My hometown happens to have the second-largest college campus in the world and probably the second-largest number of bars as well. And I could go to every one of them while still in high school. I didn’t live in Europe, and I didn’t have a fake ID — in Columbus, Ohio (any many other cities), bars and clubs adhere to an “18 to enter, 21 to drink” rule.
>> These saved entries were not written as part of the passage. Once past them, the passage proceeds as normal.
(** * httputil: a convenience layer over net/http

    Shallow embedding of [httputil/httputil.go] and the properties of its
    response decoding ([formatValue]), of the generic [Request] call, of the
    verb wrappers, of [Download] and of the package-level functions.

    Go values that the code passes around as [interface{}] are modelled by
    [value]; the variables they may point to live in a heap of typed cells.
    Calls into the Go standard library (net/http, encoding/json,
    encoding/xml, os) are taken from an environment record [Env]; [reflect],
    [bufio.Writer] and [io.Copy] are modelled from their documented
    behaviour.  Everything that touches the outside world threads a [World]
    through the monad [Go], whose second outcome is a run-time panic. *)

From Stdlib Require Import ZArith Ascii String.
From stdpp Require Import gmap strings list fin_maps.

Local Open Scope Z_scope.

(** ** Errors *)

(** [Errorf] is an error built in this package by [fmt.Errorf]: the format
    string of the source and its arguments.  [LibError] is an error value
    handed back by a library call and passed on as it is. *)
Inductive error :=
| Errorf (format : string) (args : list Z)
| LibError (msg : string).

#[global] Instance error_eq_dec : EqDecision error.
Proof. solve_decision. Defined.

(** ** Go values, types and the heap *)

Inductive gotype :=
| TBytes            (* []byte *)
| TString           (* string *)
| TInt              (* int *)
| TIface            (* interface{} *)
| TStruct           (* some struct type *)
| TPtr.             (* some pointer type *)

#[global] Instance gotype_eq_dec : EqDecision gotype.
Proof. solve_decision. Defined.

Abbreviation addr := nat.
Sure, you have to suffer an embarrassing “under 21” hand stamp of ink whose permanency rivals a tattoo, but you can hang out and dance with people regardless of their age.
Naples was the only place at Yale where every student could party (and by “party” I do not necessarily mean drink) save for dark suites with sweating walls and beverages of dubious provenance.
Naples’ legal issues demonstrate the one drawback of the “18 to enter, 21 to drink” system- carding upon sale of alcohol has to be earnestly enforced. But we can’t put all the blame on lax carding policies or minors using fake IDs.
Naples filled a void on a campus whose greatest asset — diversity — is also a social liability. Divide five thousand undergrads by five hundred activities and fifty weekend events and the end result is a fractured social environment. No one wants Yale to be comprised of legions of like-minded drones, but Yalies’ faithful devotion to the annual Harvard-Yale game, Spring Fling, and even this year’s basketball season suggests that the desire for a common Yale experience is stronger than many would imagine.
It would be presumptuous to say that Naples was the only element that unites us at Yale, but it is one of the few. Naples’ owner promises they’ll be back in the game by next year, but for many of us it’s too late. As a senior, I regret that underclassmen and future Yale students might never have the same experiences there that I did.
Naples is where my new housemate and I bonded over our first pitcher of the summer while talking baseball with a physical plant worker. Naples is the place that I brought my twin brother for his first visit to Yale and started a fight with the Penn marching band. Naples is the place where we went to play drinking games with strangers after ditching Winter Ball. Naples changed — they don’t brew flavored beer anymore, we got used to the Peach Pit paint job, and someone carved over my first set of initials. But it was always the place where you knew you could go after parties that tanked, dances that didn’t happen, and the Thursday nights in between.
There are other places in New Haven to buy beer and plenty of places to get a pizza. But for me, there is only one Naples, and it will never be the same.
Sarah Merriman is a senior in Pierson College. Her columns appear on alternate Thursdays.